--- REQUIRED ACTION ---
Find the line with "rewrite app_cons. destruct" in the entries below, then reproduce it and every line after it down to and including the line with "Lemma join2_logs P", exactly.

--- EXTRACTED MATERIAL ---
(** Reads of eight bytes: the buffer holds the rest of the last read. *)
Example readline_small_reads :
  readline 7 (join_A ++ leave_A) f_start = (join_A, mkHandle log_path 57 "[12:00:").
Proof. reflexivity. Qed.

(** The lines buffered before the file was replaced by a shorter one are
    still handed out. *)
Example readline_after_truncation :
  let f1 := snd (readline chunk (join_A ++ leave_A) f_start) in
  readline chunk join_B f1 = (leave_A, mkHandle log_path 112 "")
  /\ fst (readline chunk join_B (mkHandle log_path 112 "")) = "".
Proof. split; reflexivity. Qed.

(** Join, leave and an unrelated line on a fresh server: the card is created
    by the first sync and edited by the second, the third line triggers
    nothing. *)
Example join_leave_done :
  List.map (fun e => is_sync_call e || is_send e)
    (new_events (feed_lines "survival" [join_A; leave_A; done_line]) s_empty)
  = [false; false; true; true; false; false; false;
     false; false; true; false; false; false; false;
     false]
  /\ presence "survival" (state_of (feed_lines "survival" [join_A; leave_A; done_line] s_empty))
     = Some ∅.
Proof. split; vm_compute; reflexivity. Qed.

End Tests.

(** ** The path of the log file *)

Module PathProps.
Import PyStr PyPath StrFacts.

Lemma logs_not_empty P : exists c r, P ++ "logs" = String c r.
Proof. destruct P as [|c P]; [exists "l"%char, "ogs" | exists c, (P ++ "logs")]; reflexivity. Qed.

Lemma ends_with_slash_logs P : ends_with_slash (P ++ "logs") = false.
Proof.
  induction P as [|c P IH]; [reflexivity|].
  rewrite app_cons. destruct (logs_not_empty P) as (d & r & Hr).
  rewrite Hr in IH |- *. exact IH.
Qed.

Lemma truthy_logs P : truthy (P ++ "logs") = true.
Proof. destruct (logs_not_empty P) as (d & r & ->). reflexivity. Qed.

(** Joining a file name onto a directory that ends in [logs]. *)
Lemma join2_logs P name :
  startswith "/" name = false -> join2 (P ++ "logs") name = (P ++ "logs") ++ "/" ++ name.
Proof.
  intros Hn. unfold join2. rewrite Hn, truthy_logs, ends_with_slash_logs. reflexivity.
Qed.

Lemma join2_onto_logs X : exists P, join2 X "logs" = P ++ "logs".
Proof.
  unfold join2. cbn [startswith String.prefix].
  destruct (Ascii.ascii_dec "/" "l"); [discriminate|].
  destruct (negb (truthy X) || ends_with_slash X).
  - exists X. reflexivity.
  - exists (X ++ "/"). rewrite app_assoc'. reflexivity.
Qed.

Lemma has_slash_app a b : has_slash (a ++ b) = has_slash a || has_slash b.
Proof.
  induction a as [|c a IH]; [destruct b; reflexivity|].
  rewrite app_cons. cbn [has_slash]. rewrite IH, orb_assoc. reflexivity.
Qed.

--- SOLUTION FOR THIS EXERCISE ---
  rewrite app_cons. destruct (logs_not_empty P) as (d & r & Hr).
  rewrite Hr in IH |- *. exact IH.
Qed.

Lemma truthy_logs P : truthy (P ++ "logs") = true.
Proof. destruct (logs_not_empty P) as (d & r & ->). reflexivity. Qed.

(** Joining a file name onto a directory that ends in [logs]. *)
Lemma join2_logs P name :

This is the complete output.